Indicate by check mark if the registrant is submitting the Form 6-K in paper as permitted by Regulation S-T Rule 101(b)(1): ____

 

Indicate by check mark if the registrant is submitting the Form 6-K in paper as permitted by Regulation S-T Rule 101(b)(7): ____ 

  

 

 

 

 

 

Further to our Notice of Special General Meeting of the Shareholders of the Company to be held on Monday April 29, 2019, at 4:30 p.m. local Israeli time, at the offices of Kitov Pharma Ltd. (hereinafter, the “Registrant” or the “Company”) at One Azrieli Center, Round Tower, 19th Floor, 132 Menachem Begin Road, Tel Aviv, Israel, and the Proxy Statement for the Meeting, which we previously published on our corporate website at http://kitovpharma.investorroom.com/Shareholder-Meetings, and which we also furnished to the SEC on Form 6-K, as well as submitted to the Israeli Securities Authority and Tel Aviv Stock Exchange, and made available on their respective websites for listed company reports: www.magna.isa.gov.il and www.maya.tase.co.il, we are also publishing a form of the Voting Instruction Form for holders of our American Depositary Shares (“ADSs”) which will be distributed to holders of our ADSs by BNY Mellon, the Depositary of our ADS program.

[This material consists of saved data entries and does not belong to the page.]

Lemma copyout_loop_spec pd x l n fl fuel : forall s va buf g,
  space kend s pd x l -> holds s pd n fl g -> 0 <= va -> va + Z.of_nat (length buf) <= n * PGSIZE -> (length buf < fuel)%nat ->
  runs (copyout_loop fuel pd va buf) s (fun r s' => wrote s s' pd x l /\ exists g', holds s' pd n fl g' /\
    ((r = 0 /\ (forall b, g' b = write_bytes g va buf b) /\ forall b, va <= b < va + Z.of_nat (length buf) -> user_page fl (b / PGSIZE)) \/
     (r = -1 /\ exists b, va <= b < va + Z.of_nat (length buf) /\ ~ user_page fl (b / PGSIZE)))).
Proof.
  induction fuel as [|fuel IH]; intros s va buf g Hs Hh Hva Hend Hf; [lia |]. cbn [copyout_loop].
  destruct buf as [|c0 buf0]; [apply runs_ret; split; [by apply wrote_refl |]; exists g; split; [done |]; left;
    split; [done |]; split; [intros b; by rewrite write_bytes_out by (cbn; lia) | cbn; lia] |].
  set (buf := c0 :: buf0) in *. pose proof Hh as [Hpg Hfl Hu Hr Hz].
  assert (Hlen : 0 < Z.of_nat (length buf)) by (cbn; lia).
  pose proof (vpage_range va Hva) as Hvr. pose proof (Z.div_mod va PGSIZE ltac:(done)) as Hdm.
  pose proof (Z.mod_pos_bound va PGSIZE ltac:(done)) as Hmod. rewrite pgrounddown_mul. set (va0 := va / PGSIZE * PGSIZE) in *.
  assert (Hva0 : 0 <= va0) by (unfold va0; pose proof (Z.div_pos va PGSIZE Hva ltac:(done)); unfold PGSIZE in *; nia).
  assert (Hk : va0 / PGSIZE = va / PGSIZE) by (by apply Z.div_mul).
  destruct (Hu va ltac:(lia)) as (v & Hv & Hsh & Hl & _).
  assert (Hl0 : lookup_pte (v_mem s) pd va0 = Some (pte_of (V2P v) (fl (va / PGSIZE)))).
  { rewrite <- Hl. apply lookup_same; [unfold KERNBASE in *; lia | unfold KERNBASE in *; lia | done]. }
  destruct (page_V2P_aligned kend Hkend v Hv) as [[kv Hkv]%aligned_eq_mul _].
  apply runs_bind. eexists _, _. split; [eapply (uva2ka_entry s pd x l); [exact Hs | exact Hl0 | rewrite Hkv; apply pte_P_set] |].
  assert (Z.land (pte_of (V2P v) (fl (va / PGSIZE))) PTE_U = Z.land (fl (va / PGSIZE)) PTE_U) as -> by (rewrite Hkv; apply pte_U_perm).
  rewrite (pte_frame v _ Hv (Hfl _)). destruct (Z.eqb_spec (Z.land (fl (va / PGSIZE)) PTE_U) 0) as [Hno|Hyes].
  { cbn [Z.eqb]. apply runs_ret. split; [by apply wrote_refl |]. exists g. split; [done |]. right. split; [done |].
    exists va. split; [lia |]. by intros Hup. }
  rewrite (proj2 (Z.eqb_neq v 0)) by (by apply (page_ne0 kend)).
  set (m := Z.to_nat _). assert (Hm : Z.of_nat m = Z.min (Z.of_nat (length buf)) (PGSIZE - va mod PGSIZE)).
  { unfold m. destruct (Z.ltb_spec (Z.of_nat (length buf)) (PGSIZE - (va - va0))); unfold va0 in *; unfold PGSIZE in *; lia. }
  assert (Hmb : (m <= length buf)%nat) by lia. assert (0 < m)%nat as Hm0 by lia.
  replace (va - va0) with (va mod PGSIZE) by (unfold va0; lia).
  destruct (holds_write s pd x l n fl g va v (take m buf) Hs Hh ltac:(lia) Hv Hsh Hl) as [Hw Hh'].
  { rewrite length_take. lia. }
  apply runs_bind, runs_modify. set (s1 := with_vmem _ s) in *.
  destruct (decide (Z.of_nat (length buf) <= PGSIZE - va mod PGSIZE)) as [Hfit|Hlong].
  - rewrite (drop_ge buf m) by lia.
    assert (runs (copyout_loop fuel pd (u32 (va0 + PGSIZE)) []) s1 (fun r s' => r = 0 /\ s' = s1)) as Hlast
      by (destruct fuel; by apply runs_ret).
    eapply runs_mono; [exact Hlast |]. intros r s' [-> ->]. split; [done |].
    eexists. split; [exact Hh' |]. left. split; [done |]. split; [by rewrite take_ge by lia |].
    intros b Hb. assert (b / PGSIZE = va / PGSIZE) as ->; [| done].
    symmetry. apply (Z.div_unique b PGSIZE (va / PGSIZE) (b - PGSIZE * (va / PGSIZE))); lia.
  - assert (Hmeq : Z.of_nat m = PGSIZE - va mod PGSIZE) by lia.
    assert (Hnext : va0 + PGSIZE = va + Z.of_nat m) by (unfold va0; lia).
    rewrite u32_small by (unfold KERNBASE, PGSIZE in *; lia). rewrite Hnext.
    eapply runs_mono; [apply (IH s1 (va + Z.of_nat m) (drop m buf) _ (wr_space _ _ _ _ _ Hw) Hh'); rewrite ?length_drop; lia |].
    rewrite length_drop. intros r s' (Hw' & g' & Hg' & Hout). split; [by eapply mem_wrote_trans |]. exists g'. split; [done |].
    destruct Hout as [(-> & Heq & Hup) | (-> & b & Hb & Hup)]; [left | right]; (split; [done |]).
    + split; [intros b; by rewrite Heq, write_bytes_split |]. intros b Hb.
      destruct (decide (va + Z.of_nat m <= b)); [apply Hup; lia |].
      assert (b / PGSIZE = va / PGSIZE) as ->; [| done].
      symmetry. apply (Z.div_unique b PGSIZE (va / PGSIZE) (b - PGSIZE * (va / PGSIZE))); lia.
    + exists b. split; [lia | done].
Qed.

Lemma copyout_spec pd x l n fl s va buf g :
  space kend s pd x l -> holds s pd n fl g -> 0 <= va -> va + Z.of_nat (length buf) <= n * PGSIZE ->
  runs (copyout pd va buf) s (fun r s' => wrote s s' pd x l /\ exists g', holds s' pd n fl g' /\
    ((r = 0 /\ (forall b, g' b = write_bytes g va buf b) /\ forall b, va <= b < va + Z.of_nat (length buf) -> user_page fl (b / PGSIZE)) \/
     (r = -1 /\ exists b, va <= b < va + Z.of_nat (length buf) /\ ~ user_page fl (b / PGSIZE)))).
Proof. intros Hs Hh Hva Hend. apply copyout_loop_spec; [done | done | done | done | lia]. Qed.

(** An address that has wrapped around into the device space. *)
Lemma copyout_wrapped pd x l n fl s va c buf g :
  space kend s pd x l -> holds s pd n fl g -> DEVSPACE <= va < 4294967296 ->
  runs (copyout pd va (c :: buf)) s (fun r s' => r = -1 /\ s' = s).
Proof.
  intros Hs [Hpg _ _ Hr _] Hva. unfold copyout. cbn [copyout_loop length]. rewrite pgrounddown_mul.
  pose proof (vpage_range va ltac:(unfold DEVSPACE in *; lia)) as Hvr. set (va0 := va / PGSIZE * PGSIZE) in *.
  assert (Hva0 : DEVSPACE <= va0 < 4294967296).
  { split; [| lia]. assert (1040384 <= va / PGSIZE) by (apply Z.div_le_lower_bound; unfold DEVSPACE, PGSIZE in *; lia).
    unfold va0, DEVSPACE, PGSIZE in *. lia. }
  destruct (devspace_mapped va0 Hva0) as [e He]. pose proof He as Hl.
  rewrite <- Hr in Hl by (unfold KERNBASE, DEVSPACE in *; lia).
  destruct (kmap_view_closed (kmap kdata) va0 e) as [HP HU]; [by repeat constructor | done |].
  apply runs_bind. eexists _, _. split; [by eapply uva2ka_entry |]. rewrite HU. cbn [Z.eqb]. by apply runs_ret.
Qed.
End user.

A copy of the Voting Instruction Form will also be submitted to the Israeli Securities Authority and Tel Aviv Stock Exchange, and available on their respective websites for listed company reports: www.magna.isa.gov.il and www.maya.tase.co.il, and will also be made available on our corporate website at http://kitovpharma.investorroom.com/Shareholder-Meetings.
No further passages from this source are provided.